▸ **What you will do**:
Beginning with the first line, transcribe the entries below exactly through the line containing "endswith (lower name)", inclusive.

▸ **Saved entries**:
################
(** The destination and the command of the timecode overlay. *)
Definition overlay_out (mov : string) (output_name : option string)
    : string :=
  let ext := (splitext mov).2 in
  let pth := (split (splitext mov).1).1 in
  let nam := (split (splitext mov).1).2 in
  join pth (nam +:+ default "_timecoded" output_name +:+ ext).

Definition overlay_cmd (mov out : string) : list string :=
  [ "ffmpeg"; "-i"; mov; "-vf"; timecode_filter; out ].

(** What a tool that checks the exit status answers: the success text on
    status zero, the error text with the exception otherwise. *)
Definition checked_answer (h : host) (rc : Z) (cmd : list string)
    (success failure : string) : artifact :=
  if (rc =? 0)%Z then TextArtifact success
  else ErrorArtifact
    (failure +:+ str_of_exception h (CalledProcessError rc cmd)).

(** No external program can be started. *)
Definition programs_missing (h : host) : Prop :=
  ∀ (cmd : list string) (fs : gset string),
    ∃ (msg : string) (fs' : gset string),
      run_process h cmd fs = (NotStarted msg, fs').

(** What one pass of the cleanup loop leaves of a name. *)
Definition strip_ext (name : string) : string := (splitext name).1.

(** A name the cleanup loop cannot get past: it ends with ".mp3" and
    [splitext] takes nothing off it. *)
Definition stuck (name : string) : Prop :=
  endswith (lower name) ".mp3" = true ∧ (splitext name).1 = name.

(** Hosts for the examples: one whose programs write [out] and exit with
    status zero, [out] being read as the number [d]; one without
    programs. *)
Definition reports (out : string) (d : Qc) : host := {|
  run_process := λ _ fs, (Exited 0 out, fs);
  str_of_number := λ q, pretty (Qnum q) +:+ "/" +:+ pretty (Z.pos (Qden q));
  float_of_str := λ s, if decide (s = strip out) then Some d else None;
  str_of_exception := λ _, "error"
|}.

Definition no_programs : host := {|
  run_process := λ _ fs, (NotStarted "No such file or directory", fs);
  str_of_number := λ q, pretty (Qnum q) +:+ "/" +:+ pretty (Z.pos (Qden q));
  float_of_str := λ _, None;
  str_of_exception := λ _, "error"
|}.

(** * Part III: results *)

(** ** The scenarios of the planner *)

Example scenario_1 :
  calculate_segments 0 (Qc_of_Z 10) "equal" (Int 2)
  = Some (Returns (InfoArtifact (Segments
      [Segment 0 (Qc_of_Z 5); Segment (Qc_of_Z 5) (Qc_of_Z 10)]))).
Proof. by_compute. Qed.

Example scenario_2 :
  calculate_segments 4 (Qc_of_Z 10) "duration" (Float (Qc_of_Z 4))
  = Some (Returns (InfoArtifact (Segments
      [Segment 0 (Qc_of_Z 4); Segment (Qc_of_Z 4) (Qc_of_Z 8);
       Segment (Qc_of_Z 8) (Qc_of_Z 10)]))).
Proof. by_compute. Qed.

Example scenario_3 :
  calculate_segments 2 (Qc_of_Z 7) "duration" (Float (Qc_of_Z 7))
  = Some (Returns (InfoArtifact (Segments [Segment 0 (Qc_of_Z 7)]))).
Proof. by_compute. Qed.

(** ** Arithmetic of segment boundaries *)

Section Boundaries.
Local Open Scope Qc_scope.

Lemma Qc_of_nat_S (j : nat) : Qc_of_Z (S j) = Qc_of_Z j + 1.
Proof. by rewrite Nat2Z.inj_succ, <-Z.add_1_r, Z2Qc_inj_add, Z2Qc_inj_1. Qed.

Lemma Qc_of_nat_le (i j : nat) : (i ≤ j)%nat → Qc_of_Z i ≤ Qc_of_Z j.
Proof. intros Hij. apply (proj1 (Z2Qc_inj_le i j)). lia. Qed.

Lemma min_first (a b : Qc) : a ≤ b → Py.min a b = a.
Proof.
  intros Hab. unfold Py.min. destruct (decide (b < a)) as [Hlt|]; [|done].
  by apply Qcle_not_lt in Hab.
Qed.

Lemma min_second (a b : Qc) : b ≤ a → Py.min a b = b.
Proof.
  intros Hba. unfold Py.min. destruct (decide (b < a)) as [|Hn]; [done|].
  apply Qcnot_lt_le in Hn. by apply Qcle_antisym.
Qed.

Lemma min_le_second (a b : Qc) : Py.min a b ≤ b.
Proof.
  unfold Py.min. destruct (decide (b < a)) as [|Hn].
  - apply Qcle_refl.
  - by apply Qcnot_lt_le.
Qed.

Lemma step_boundary (j : nat) (len : Qc) :
  Qc_of_Z j * len + len = Qc_of_Z (S j) * len.
Proof. rewrite Qc_of_nat_S. ring. Qed.

Lemma boundary_0 (len : Qc) : Qc_of_Z 0%nat * len = 0.
Proof. change (Z.of_nat 0) with 0%Z. rewrite Z2Qc_inj_0. ring. Qed.

Lemma boundary_mono (i j : nat) (len : Qc) :
  0 < len → (i ≤ j)%nat → Qc_of_Z i * len ≤ Qc_of_Z j * len.
Proof.
  intros Hlen Hij. apply Qcmult_le_mono_nonneg_r.
  - by apply Qclt_le_weak.
  - by apply Qc_of_nat_le.
Qed.

Lemma boundary_lt_next (j : nat) (len : Qc) :
  0 < len → Qc_of_Z j * len < Qc_of_Z (S j) * len.
Proof.
  intros Hlen. rewrite <-step_boundary.
  rewrite <-(Qcplus_0_r (Qc_of_Z j * len)) at 1.
  by apply Qcplus_lt_mono_l.
Qed.

End Boundaries.

(** ** The shape of a plan *)

Section Shape.
Local Open Scope Qc_scope.

Lemma plan_shape_length duration len N :
  length (plan_shape duration len N) = N.
Proof. unfold plan_shape. by rewrite length_fmap, length_seq. Qed.

Lemma plan_shape_lookup duration len N (i : nat) :
  (i < N)%nat →
  plan_shape duration len N !! i = Some (plan_segment duration len i).
Proof.
  intros Hi. unfold plan_shape.
  by rewrite list_lookup_fmap, lookup_seq_lt.
Qed.

Lemma plan_shape_lookup_inv duration len N (i : nat) s :
  plan_shape duration len N !! i = Some s →
  (i < N)%nat ∧ s = plan_segment duration len i.
Proof.
  intros Hs. assert (i < N)%nat as Hi.
  { apply lookup_lt_Some in Hs. by rewrite plan_shape_length in Hs. }
  rewrite plan_shape_lookup in Hs by done. by simplify_eq.
Qed.

Lemma plan_shape_last duration len N :
  last (plan_shape duration len (S N)) = Some (plan_segment duration len N).
Proof.
  unfold plan_shape. rewrite seq_S, fmap_app. simpl. by rewrite last_snoc.
Qed.

Section Reaching.
Context {duration len : Qc} {N : nat} (Hreach : reaches duration len N).

Lemma inner_end (j : nat) :
  (S j < N)%nat →
  end_ (plan_segment duration len j) = Qc_of_Z (S j) * len.
Proof using Hreach.
  intros Hj. simpl. rewrite step_boundary. apply min_first.
  apply Qclt_le_weak. by apply (reaches_before _ _ _ Hreach).
Qed.

Lemma final_end (j : nat) :
  N = S j → end_ (plan_segment duration len j) = duration.
Proof using Hreach.
  intros ->. simpl. rewrite step_boundary. apply min_second.
  apply (reaches_after _ _ _ Hreach).
Qed.

Lemma segment_nonempty (j : nat) :
  (j < N)%nat →
  start (plan_segment duration len j) < end_ (plan_segment duration len j).
Proof using Hreach.
  intros Hj. destruct (decide (S j < N)%nat) as [Hin|Hlast].
  - rewrite inner_end by done. simpl.
    apply boundary_lt_next, (reaches_len _ _ _ Hreach).
  - rewrite (final_end j) by lia. simpl.
    by apply (reaches_before _ _ _ Hreach).
Qed.
End Reaching.

End Shape.

Section Coverage.
Local Open Scope Qc_scope.

Lemma plan_chained (duration len : Qc) (m k : nat) :
  0 < len →
  (∀ j : nat, (k ≤ j < k + S m)%nat → Qc_of_Z j * len < duration) →
  duration ≤ Qc_of_Z (k + S m)%nat * len →
  chained (Qc_of_Z k * len) (plan_segment duration len <$> seq k (S m))
    duration.
Proof.
  intros Hlen. revert k. induction m as [|m IH]; intros k Hbefore Hafter.
  - replace (k + 1)%nat with (S k) in Hafter by lia.
    cbn [seq fmap list_fmap chained plan_segment start end_].
    rewrite step_boundary, (min_second _ _ Hafter).
    split_and!; [done| apply Hbefore; lia |done].
  - assert (Qc_of_Z (S k) * len < duration) as Hnext by (apply Hbefore; lia).
    change (seq k (S (S m))) with (k :: seq (S k) (S m)).
    cbn [fmap list_fmap chained].
    assert (end_ (plan_segment duration len k) = Qc_of_Z (S k) * len) as ->.
    { simpl. rewrite step_boundary. by apply min_first, Qclt_le_weak. }
    split_and!; [done| by apply boundary_lt_next |].
    apply IH.
    + intros j Hj. apply Hbefore. lia.
    + by replace (S k + S m)%nat with (k + S (S m))%nat by lia.
Qed.

Lemma chained_starts (a b : Qc) (segments : list segment) :
  chained a segments b →
  ∀ (i : nat) (s : segment), segments !! i = Some s → a ≤ start s.
Proof.
  revert a. induction segments as [|s0 rest IH]; intros a Hch i s Hs.
  - done.
  - destruct Hch as (Ha & Hlt & Hrest). destruct i as [|i]; simplify_eq/=.
    + apply Qcle_refl.
    + apply Qcle_trans with (end_ s0); [by apply Qclt_le_weak|].
      by eapply IH.
Qed.

Lemma chained_covers (a b t : Qc) (segments : list segment) :
  chained a segments b → a ≤ t → t < b → in_exactly_one segments t.
Proof.
  revert a. induction segments as [|s0 rest IH]; intros a Hch Hat Htb.
  - simpl in Hch. subst. by apply Qcle_not_lt in Hat.
  - destruct Hch as (Ha & Hlt & Hrest).
    destruct (decide (t < end_ s0)) as [Hin|Hout].
    + exists 0%nat, s0. split_and!; [done|by rewrite Ha|done|].
      intros [|i'] s' Hs' Hs't Hts'; [done|]. simpl in Hs'.
      pose proof (chained_starts _ _ _ Hrest _ _ Hs') as Hle.
      exfalso. apply (Qclt_not_le _ _ Hin).
      by apply Qcle_trans with (start s').
    + apply Qcnot_lt_le in Hout.
      destruct (IH _ Hrest Hout Htb) as (i & s & Hs & Hst & Hts & Huniq).
      exists (S i), s. split_and!; [done..|].
      intros [|i'] s' Hs' Hs't Hts'; simplify_eq/=.
      * by apply Qcle_not_lt in Hout.
      * f_equal. by eapply Huniq.
Qed.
################
▸ **Problem solution**:
(** The destination and the command of the timecode overlay. *)
Definition overlay_out (mov : string) (output_name : option string)
    : string :=
  let ext := (splitext mov).2 in
  let pth := (split (splitext mov).1).1 in
  let nam := (split (splitext mov).1).2 in
  join pth (nam +:+ default "_timecoded" output_name +:+ ext).

Definition overlay_cmd (mov out : string) : list string :=
  [ "ffmpeg"; "-i"; mov; "-vf"; timecode_filter; out ].

(** What a tool that checks the exit status answers: the success text on
    status zero, the error text with the exception otherwise. *)
Definition checked_answer (h : host) (rc : Z) (cmd : list string)
    (success failure : string) : artifact :=
  if (rc =? 0)%Z then TextArtifact success
  else ErrorArtifact
    (failure +:+ str_of_exception h (CalledProcessError rc cmd)).

(** No external program can be started. *)
Definition programs_missing (h : host) : Prop :=
  ∀ (cmd : list string) (fs : gset string),
    ∃ (msg : string) (fs' : gset string),
      run_process h cmd fs = (NotStarted msg, fs').

(** What one pass of the cleanup loop leaves of a name. *)
Definition strip_ext (name : string) : string := (splitext name).1.

(** A name the cleanup loop cannot get past: it ends with ".mp3" and
    [splitext] takes nothing off it. *)
Definition stuck (name : string) : Prop :=
  endswith (lower name) ".mp3" = true ∧ (splitext name).1 = name.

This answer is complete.